A great balance sheet and income statement aren't necessarily enough to get your company a bank loan. Below is a list of the C's of credit. While there is some debate about how many C's there actually are, below are the major ones.
CHARACTER - Every bank uses this criterion as their most important. It is a simple test of how good the character is of the borrower. Basically if the bank doesn't trust you and respect you they won't be writing you a check.
CAPACITY - Another important aspect is the capacity of you and your management staff. If the bank feels that management is not as good as it should be or has a bad track record it will be hard to reach a deal.
CAPITAL - Whether you are a public company with equity and debt or a small business with personal money involved, the bank wants to make sure debt isn't too high and that the borrower has an investment in the business as well.

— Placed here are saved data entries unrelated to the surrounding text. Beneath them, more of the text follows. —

(** * Content generator front end: response normalisation and rendering

    A shallow embedding of the two components that decide what the
    content generator shows:

    - [content-generator-form.tsx]: [onSubmit] (the HTTP outcome, the
      normalisation of the [content] field, the stripping of code fences
      for blog content, the state updates);
    - [result-card.tsx]: [escapeRegExp], [processedContent] (the removal
      of the image markup that repeats the image URL) and the file name
      chosen by [handleDownloadImage].

    The JavaScript built-ins the code relies on (regular expressions,
    [String.prototype.replace], [JSON.stringify], [String], [typeof],
    truthiness) are embedded after ECMA-262.

    A JavaScript string is modelled as a [string]: one [ascii] per code
    unit, so the strings covered are those whose code units are below
    256.  In that range the line terminators are LF and CR, and the white
    space of [\s] is TAB, LF, VT, FF, CR, SP and NBSP. *)

From Stdlib Require Import Bool Arith ZArith List Ascii String Lia DecimalString.
Import ListNotations.
Local Open Scope string_scope.

Set Implicit Arguments.

(* ================================================================= *)
(** ** Characters and strings *)

Module Js.

Definition LF : ascii := "010"%char.
Definition CR : ascii := "013"%char.
Definition quote : ascii := "034"%char.
Definition backslash : ascii := "092"%char.

(** A string of one character, and the line feed as a string. *)
Definition str1 (c : ascii) : string := String c EmptyString.
Definition nl : string := str1 LF.

(** ECMA-262 LineTerminator, restricted to code units below 256. *)
Definition is_line_terminator (c : ascii) : bool :=
  Ascii.eqb c LF || Ascii.eqb c CR.

(** ECMA-262 WhiteSpace and LineTerminator (the class [\s]). *)
Definition is_space (c : ascii) : bool :=
  let n := nat_of_ascii c in
  ((9 <=? n) && (n <=? 13) || (n =? 32) || (n =? 160))%nat.

Definition in_range (lo hi c : ascii) : bool :=
  ((nat_of_ascii lo <=? nat_of_ascii c) && (nat_of_ascii c <=? nat_of_ascii hi))%nat.

(** [s.startsWith(p)] *)
Fixpoint startsWith (s p : string) {struct p} : bool :=
  match p with
  | EmptyString => true
  | String b p' =>
      match s with
      | EmptyString => false
      | String a s' => Ascii.eqb a b && startsWith s' p'
      end
  end.

(** [s.split(sep)] for a separator of one character: the pieces between
    the separators, in order; never an empty array. *)
Fixpoint split (sep : ascii) (s : string) : list string :=
  match s with
  | EmptyString => [EmptyString]
  | String c s' =>
      if Ascii.eqb c sep then EmptyString :: split sep s'
      else match split sep s' with
           | piece :: pieces => String c piece :: pieces
           | [] => [str1 c]
           end
  end.

(** [a.pop()] on a fresh array: its last element, [undefined] ([None])
    when the array is empty. *)
Fixpoint pop (A : Type) (a : list A) : option A :=
  match a with
  | [] => None
  | [x] => Some x
  | _ :: a' => pop a'
  end.

(** The first [n] characters of [s]. *)
Fixpoint take (n : nat) (s : string) : string :=
  match n, s with
  | S n', String c s' => String c (take n' s')
  | _, _ => EmptyString
  end.

(** What is left of [s] after its first [n] characters. *)
Fixpoint drop (n : nat) (s : string) : string :=
  match n, s with
  | S n', String _ s' => drop n' s'
  | _, _ => s
  end.

(** Truthiness of a string: every string but the empty one. *)
Definition nonempty (s : string) : bool :=
  match s with EmptyString => false | _ => true end.

(** An error object, as far as the code looks at it: its [message]. *)
Record Error : Type := mkError { message : string }.

(** The outcome of evaluating code that may throw (of awaiting a promise
    that may reject). *)
Inductive completion (A : Type) : Type :=
| Normal (a : A)
| Throw (e : Error).

Arguments Normal {A} a.
Arguments Throw {A} e.

Definition bind (A B : Type) (c : completion A) (k : A -> completion B)
  : completion B :=
  match c with
  | Normal a => k a
  | Throw e => Throw e
  end.

End Js.

(* ================================================================= *)
(** ** Regular expressions (ECMA-262, clause 22.2)

    The fragment used by the two components: literal characters, [.],
    character classes made of characters, ranges, [\s] and [\S], the
    quantifiers [*], [*?] and [?], [^] and [$], with the flags [g] and
    [m].  No capture groups occur.  The matcher is the backtracking
    matcher of the standard, in continuation-passing style. *)

Module Regex.
Import Js.

Inductive class_item : Type :=
| CChar (c : ascii)            (* one character *)
| CRange (lo hi : ascii)       (* lo-hi *)
| CSpace                       (* \s *)
| CNonSpace.                   (* \S *)

Inductive regex : Type :=
| Empty                                  (* the empty pattern *)
| Char (c : ascii)                       (* a literal or escaped character *)
| Dot                                    (* . *)
| Class (items : list class_item)        (* [...] *)
| Seq (r1 r2 : regex)                    (* r1 r2 *)
| Star (greedy : bool) (r : regex)       (* r* and r*? *)
| Opt (greedy : bool) (r : regex)        (* r? and r?? *)
| Bol                                    (* ^ *)
| Eol.                                   (* $ *)

(** A regular expression object: pattern and flags. *)
Record RegExp : Type := mkRegExp {
  pattern : regex;
  global : bool;
  multiline : bool
}.

Definition item_matches (c : ascii) (i : class_item) : bool :=
  match i with
  | CChar d => Ascii.eqb c d
  | CRange lo hi => in_range lo hi c
  | CSpace => is_space c
  | CNonSpace => negb (is_space c)
  end.

Definition class_matches (items : list class_item) (c : ascii) : bool :=
  existsb (item_matches c) items.

(** A position in the input: the character before it, if any, and the
    input from it on. *)
Record state : Type := mkState {
  prev : option ascii;
  rest : string
}.

Definition cont : Type := state -> option state.

(** Same end index (the check that rejects empty iterations). *)
Definition same_index (x y : state) : bool :=
  (String.length (rest x) =? String.length (rest y))%nat.

(** CharacterSetMatcher *)
Definition char_matcher (p : ascii -> bool) (k : cont) (x : state) : option state :=
  match rest x with
  | String c s => if p c then k (mkState (Some c) s) else None
  | EmptyString => None
  end.

Definition at_line_start (m : bool) (x : state) : bool :=
  match prev x with
  | None => true
  | Some c => m && is_line_terminator c
  end.

Definition at_line_end (m : bool) (x : state) : bool :=
  match rest x with
  | EmptyString => true
  | String c _ => m && is_line_terminator c
  end.

(** RepeatMatcher with min = 0 and max = infinity.  An iteration that
    consumes nothing fails, so the number of iterations is bounded by the
    length of the remaining input, which is what [fuel] counts. *)
Fixpoint repeat_matcher (body : cont -> state -> option state)
    (greedy : bool) (k : cont) (fuel : nat) (x : state) : option state :=
  match fuel with
  | O => k x
  | S fuel' =>
      let d := fun y => if same_index x y then None
                        else repeat_matcher body greedy k fuel' y in
      if greedy then
        match body d x with Some z => Some z | None => k x end
      else
        match k x with Some z => Some z | None => body d x end
  end.

Fixpoint matcher (m : bool) (r : regex) (k : cont) (x : state) {struct r}
  : option state :=
  match r with
  | Empty => k x
  | Char c => char_matcher (Ascii.eqb c) k x
  | Dot => char_matcher (fun c => negb (is_line_terminator c)) k x
  | Class items => char_matcher (class_matches items) k x
  | Seq r1 r2 => matcher m r1 (matcher m r2 k) x
  | Star greedy r1 =>
      repeat_matcher (matcher m r1) greedy k (S (String.length (rest x))) x
  | Opt greedy r1 =>
      let d := fun y => if same_index x y then None else k y in
      if greedy then
        match matcher m r1 d x with Some z => Some z | None => k x end
      else
        match k x with Some z => Some z | None => matcher m r1 d x end
  | Bol => if at_line_start m x then k x else None
  | Eol => if at_line_end m x then k x else None
  end.

(** The text between two positions of the same input. *)
Definition matched (x y : state) : string :=
  take (String.length (rest x) - String.length (rest y)) (rest x).

(** RegExpBuiltinExec: the leftmost position at or after the current one
    where the pattern matches.  Returns the text skipped, the text
    matched and the position after the match. *)
Fixpoint exec (m : bool) (r : regex) (p : option ascii) (s : string)
  : option (string * string * state) :=
  match matcher m r Some (mkState p s) with
  | Some y => Some (EmptyString, matched (mkState p s) y, y)
  | None =>
      match s with
      | EmptyString => None
      | String c s' =>
          match exec m r (Some c) s' with
          | Some (skipped, mt, y) => Some (String c skipped, mt, y)
          | None => None
          end
      end
  end.

(** The replacement argument of [replace]: a callback on the matched
    text, or a template in which [$&] stands for the matched text and
    [$$] for a dollar sign. *)
Inductive replacement : Type :=
| Callback (f : string -> string)
| Template (t : string).

(** GetSubstitution, for templates without group references. *)
Fixpoint substitute (t mt : string) : string :=
  match t with
  | String "$" (String "&" t') => mt ++ substitute t' mt
  | String "$" (String "$" t') => String "$" (substitute t' mt)
  | String c t' => String c (substitute t' mt)
  | EmptyString => EmptyString
  end.

Definition replacement_text (f : replacement) (mt : string) : string :=
  match f with
  | Callback g => g mt
  | Template t => substitute t mt
  end.

(** [replace] without the [g] flag: the first match only. *)
Definition replace_first (m : bool) (r : regex) (f : replacement) (s : string)
  : string :=
  match exec m r None s with
  | None => s
  | Some (skipped, mt, y) => skipped ++ replacement_text f mt ++ rest y
  end.

(** [replace] with the [g] flag: every match, left to right, each search
    resuming where the previous match ended (one character further after
    an empty match). *)
Fixpoint replace_from (fuel : nat) (m : bool) (r : regex) (f : replacement)
    (p : option ascii) (s : string) : string :=
  match fuel with
  | O => s
  | S fuel' =>
      match exec m r p s with
      | None => s
      | Some (skipped, mt, y) =>
          skipped ++ replacement_text f mt ++
          match mt with
          | EmptyString =>
              match rest y with
              | EmptyString => EmptyString
              | String c s' => String c (replace_from fuel' m r f (Some c) s')
              end
          | _ => replace_from fuel' m r f (prev y) (rest y)
          end
      end
  end.

Definition replace_all (m : bool) (r : regex) (f : replacement) (s : string)
  : string :=
  replace_from (S (String.length s)) m r f None s.

(** [s.replace(re, f)] *)
Definition replace (s : string) (re : RegExp) (f : replacement) : string :=
  if global re then replace_all (multiline re) (pattern re) f s
  else replace_first (multiline re) (pattern re) f s.

(** *** The [RegExp] constructor

    [new RegExp(p, flags)] for patterns [p] of the fragment: characters
    that stand for themselves, a backslash before a syntax character,
    [.], [^], [$] and the quantifiers [*], [*?], [?], [??].  Any other
    pattern is answered by a [SyntaxError]: either ECMA-262 rejects it or
    it is outside the fragment. *)

Inductive token : Type :=
| TChar (c : ascii)
| TDot
| TStar
| TQuest
| TBol
| TEol.

(** SyntaxCharacter: one of [^ $ \ . * + ? ( ) [ ] { } |]. *)
Definition is_syntax_character (c : ascii) : bool :=
  existsb (Ascii.eqb c) (list_ascii_of_string "^$\.*+?()[]{}|").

CASH FLOW/COVERAGE - These two C's are very similar in that they have to do with being able to make your payments. There are many different formulas banks use to calculate coverage ratios but for the most part the idea is to have as much cash after operating expenses as possible. If the bank doesn't feel you can make payments, they won't do business with you. It is also important to know that they will make adjustments to the balance sheet when figuring the ratios such as removing soft assets like loans to yourself.
CONDITIONS - There isn't much you can do about this C because it deals with the industry conditions. Banks will take the risk level in your industry into account when doing a deal. If you fall in a rough industry you will have to work harder in the other C's to still get the deal done.
COLLATERAL - The bank will look for assets that can be pledged against the debt. Having good collateral will help you get better loans at less cost.